[Saved data entries]

(* ===== verification/Redis.v ===== *)
(** * The shared state store (the Redis halves of [src/session.rs] and
    [src/ratelimit.rs])

    Redis is a service: its commands are the fields of a class, their
    documented behaviour the class of laws.  What the repository writes is
    modelled: the three Lua scripts, each one indivisible, the pipeline that
    creates a session, and the Rust code that decodes their replies. *)

From Stdlib Require Import Ascii QArith Qround Lqa.
From S2P Require Import Prelude RustStr Float64 IpAddr Platform RateLimit Session.
From stdpp Require Import options.
#[local] Open Scope Z_scope.

Class RedisCommands (R : Type) := {
  redis_get : Z → string → R → option string;             (* server time, key *)
  redis_set_ex : Z → string → string → Z → R → R;         (* SET key value EX ttl *)
  redis_refuses_ex : Z → Z → R → bool;                    (* an invalid ttl: the command fails *)
  redis_del : string → R → R;
  redis_incr : Z → string → R → R;
  redis_expire : Z → string → Z → R → R;
  redis_hget : Z → string → string → R → option string;
  redis_hset : Z → string → string → string → R → R;
  redis_hincrby : Z → string → string → Z → R → R
}.

(** The largest integer that Redis counts to; a command beyond it is refused. *)
Definition i64_max : Z := 9223372036854775807.

(** The documented behaviour the scripts rely on. *)
Class RedisLaws (R : Type) `{!RedisCommands R} := {
  get_set_ex t t' k v ttl r : t ≤ t' → 0 < ttl →
    redis_get t' k (redis_set_ex t k v ttl r) = if t' <? t + ttl then Some v else None;
  ex_accepted t ttl r : 0 < ttl → t + ttl ≤ 2 ^ 53 → redis_refuses_ex t ttl r = false;
  get_set_ex_ne t t' k k' v ttl r : k ≠ k' →
    redis_get t' k' (redis_set_ex t k v ttl r) = redis_get t' k' r;
  get_del t k r : redis_get t k (redis_del k r) = None;
  get_incr t k r n :
    unwrap_or (redis_get t k r) "0" = u_to_string n → 0 ≤ n < i64_max →
    redis_get t k (redis_incr t k r) = Some (u_to_string (n + 1));
  get_incr_ne t t' k k' r : k ≠ k' → redis_get t' k' (redis_incr t k r) = redis_get t' k' r;
  get_del_ne t k k' r : k ≠ k' → redis_get t k' (redis_del k r) = redis_get t k' r;
  get_hset t t' k k' f v r : k ≠ k' →
    redis_get t' k' (redis_hset t k f v r) = redis_get t' k' r;
  get_hincrby t t' k k' f d r : k ≠ k' →
    redis_get t' k' (redis_hincrby t k f d r) = redis_get t' k' r;
  get_expire_ne t t' k k' ttl r : k ≠ k' →
    redis_get t' k' (redis_expire t k ttl r) = redis_get t' k' r;
  get_expire t k k' ttl r : 0 < ttl → redis_get t k' (redis_expire t k ttl r) = redis_get t k' r;
  get_expire_at t t' k ttl v r : redis_get t k r = Some v → 0 < ttl → t' < t + ttl →
    redis_get t' k (redis_expire t k ttl r) = Some v;
  hget_hset t k f v r : redis_hget t k f (redis_hset t k f v r) = Some v;
  hget_hset_ne t k f f' v r : f ≠ f' →
    redis_hget t k f' (redis_hset t k f v r) = redis_hget t k f' r;
  hget_expire t k k' f ttl r : 0 < ttl →
    redis_hget t k' f (redis_expire t k ttl r) = redis_hget t k' f r;
  hget_hincrby t k f n d r : redis_hget t k f r = Some (u_to_string n) →
    0 ≤ n ≤ i64_max → 0 ≤ n + d ≤ i64_max →
    redis_hget t k f (redis_hincrby t k f d r) = Some (u_to_string (n + d));
  hget_hincrby_ne t k f f' d r : f ≠ f' →
    redis_hget t k f' (redis_hincrby t k f d r) = redis_hget t k f' r;
  (* what a field can be found to hold at any other time *)
  hget_hset_at t t' k f v r x : redis_hget t' k f (redis_hset t k f v r) = Some x → x = v;
  hget_hset_ne_at t t' k f f' v r x : f ≠ f' →
    redis_hget t' k f' (redis_hset t k f v r) = Some x → redis_hget t' k f' r = Some x;
  hget_expire_at t t' k f ttl r x : redis_hget t' k f (redis_expire t k ttl r) = Some x →
    redis_hget t k f r = Some x ∨ redis_hget t' k f r = Some x;
  hget_hincrby_at t t' k f n d r x : redis_hget t k f r = Some (u_to_string n) →
    0 ≤ n ≤ i64_max → 0 ≤ n + d ≤ i64_max → redis_hget t' k f (redis_hincrby t k f d r) = Some x → x = u_to_string (n + d);
  (* and no command touches another key *)
  hget_set_ex_key t t' k k' f v ttl r : k ≠ k' →
    redis_hget t' k' f (redis_set_ex t k v ttl r) = redis_hget t' k' f r;
  hget_del_key t' k k' f r : k ≠ k' → redis_hget t' k' f (redis_del k r) = redis_hget t' k' f r;
  hget_hset_key t t' k k' f g v r : k ≠ k' →
    redis_hget t' k' f (redis_hset t k g v r) = redis_hget t' k' f r;
  hget_expire_key t t' k k' f ttl r : k ≠ k' →
    redis_hget t' k' f (redis_expire t k ttl r) = redis_hget t' k' f r;
  hget_hincrby_key t t' k k' f g d r : k ≠ k' →
    redis_hget t' k' f (redis_hincrby t k g d r) = redis_hget t' k' f r
}.

(** How one round trip to the server fares: it may not arrive, or its reply
    may be lost after it took effect. *)
Inductive Link := Up | DownBefore | DownAfter.

(** ** Lua numbers

    Lua's numbers are doubles; an integer reply is the double truncated. *)
Definition lua_int (z : Z) : Z := Qfloor (f64_of_Z z).
Definition tonumber (s : string) : option Z := lua_int <$> parse_digits s.

Lemma lua_int_exact z : 0 ≤ z ≤ 2 ^ 53 → lua_int z = z.
Proof.
  intros Hz. unfold lua_int. rewrite (Qfloor_comp _ _ (f64_of_Z_exact z Hz)). apply Qfloor_Z.
Qed.

(** [u64 as i64]. *)
Definition as_i64 (z : Z) : Z := if z <? 2 ^ 63 then z else z - 2 ^ 64.

Definition REDIS_SESSION_PREFIX : string := "x402:sess:".
Definition REDIS_REPLAY_PREFIX : string := "x402:seen:".
Definition REDIS_RATELIMIT_PREFIX : string := "x402:rl:".

Section Scripts.
Context {R : Type} `{!RedisCommands R}.

(** A script's reply, or its error ([None]), and the database after it. *)
Definition script (A : Type) : Type := R → option A * R.

(** [CLAIM_SCRIPT]: [GET], then [SET .. EX] when there is nothing, with which the
    script fails when the lifetime is invalid. *)
Definition CLAIM_SCRIPT (t : Z) (key arg_now : string) (ttl : Z) : script (Z * string) := λ r,
  match redis_get t key r with
  | Some existing => (Some (0, existing), r)
  | None => if redis_refuses_ex t ttl r then (None, r)
            else (Some (1, arg_now), redis_set_ex t key arg_now ttl r)
  end.

(** [SPEND_SCRIPT]: negative sentinels for the failures. *)
Definition SPEND_SCRIPT (t : Z) (key arg_policy : string) : script (Z * string * Z) := λ r,
  match redis_hget t key "payer" r with
  | None => (Some (-2, "", 0), r)
  | Some payer =>
      let policy := unwrap_or (redis_hget t key "policy" r) "" in
      if negb (bool_decide (policy = arg_policy)) then (Some (-3, payer, 0), r)
      else
      match redis_hget t key "quota" r ≫= tonumber with
      | None => (Some (-1, payer, 0), r)
      | Some quota =>
          if quota <=? 0 then (Some (-1, payer, 0), r)
          else
            let r := redis_hincrby t key "quota" (-1) r in
            let granted := unwrap_or (redis_hget t key "granted" r ≫= tonumber) quota in
            (Some (lua_int (quota - 1), payer, granted), r)
      end
  end.

(** [CHECK_SCRIPT]: the sliding window over two counters. *)
Definition CHECK_SCRIPT (t : Z) (key_cur key_prev : string) (arg_limit arg_ttl : Z) (carry : F64) :
  script (Z * Z) := λ r,
  match tonumber (unwrap_or (redis_get t key_cur r) "0"),
        tonumber (unwrap_or (redis_get t key_prev r) "0") with
  | Some cur, Some prev =>
      let limit := f64_of_Z arg_limit in
      let est := f64_add (f64_of_Z cur) (f64_mul (f64_of_Z prev) carry) in
      if f64_ge est limit then (Some (0, 0), r)
      else
        let r := redis_incr t key_cur r in
        let r := redis_expire t key_cur arg_ttl r in
        let remaining := lua_int arg_limit - f64_ceil (f64_add est (f64_of_Z 1)) in
        (Some (1, if remaining <? 0 then 0 else remaining), r)
  | _, _ => (None, r)
  end.

(** [invoke_async] over a link. *)
Definition invoke {A} (link : Link) (s : script A) (r : R) : option A * R :=
  match link with
  | Up => s r
  | DownBefore => (None, r)
  | DownAfter => (None, (s r).2)
  end.

(** ** [RedisSessionStore] *)

Definition key (session_id : string) : string := REDIS_SESSION_PREFIX +:+ session_id.

Definition redis_claim_payment (link : Link) (t now : Z) (payment_id : string) (ttl_secs : Z)
    (r : R) : PaymentClaim * R :=
  let '(reply, r) :=
    invoke link (CLAIM_SCRIPT t (REDIS_REPLAY_PREFIX +:+ payment_id) (u_to_string now) ttl_secs) r in
  (match reply with
   | Some (flag, stamp) =>
       match parse_u64 stamp with
       | Some first_seen => if flag =? 1 then Fresh else Replay first_seen
       | None => ClaimBackend
       end
   | None => ClaimBackend
   end, r).

Definition redis_release_payment (link : Link) (payment_id : string) (r : R) : R :=
  let k := REDIS_REPLAY_PREFIX +:+ payment_id in
  match link with DownBefore => r | _ => redis_del k r end.

(** The atomic pipeline that stores a session. *)
Definition store_session (t : Z) (k payer : string) (policy : option string) (quota ttl : Z)
    (r : R) : R :=
  let r := redis_hset t k "payer" payer r in
  let r := redis_hset t k "quota" (u_to_string quota) r in
  let r := redis_hset t k "granted" (u_to_string quota) r in
  let r := redis_hset t k "policy" (unwrap_or policy "") r in
  redis_expire t k (as_i64 ttl) r.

> _YOUR INSTRUCTIONS_: How many lines in the data above contain the string "invalid"? Reply with only the number.

> _WRITTEN SOLUTION_: 2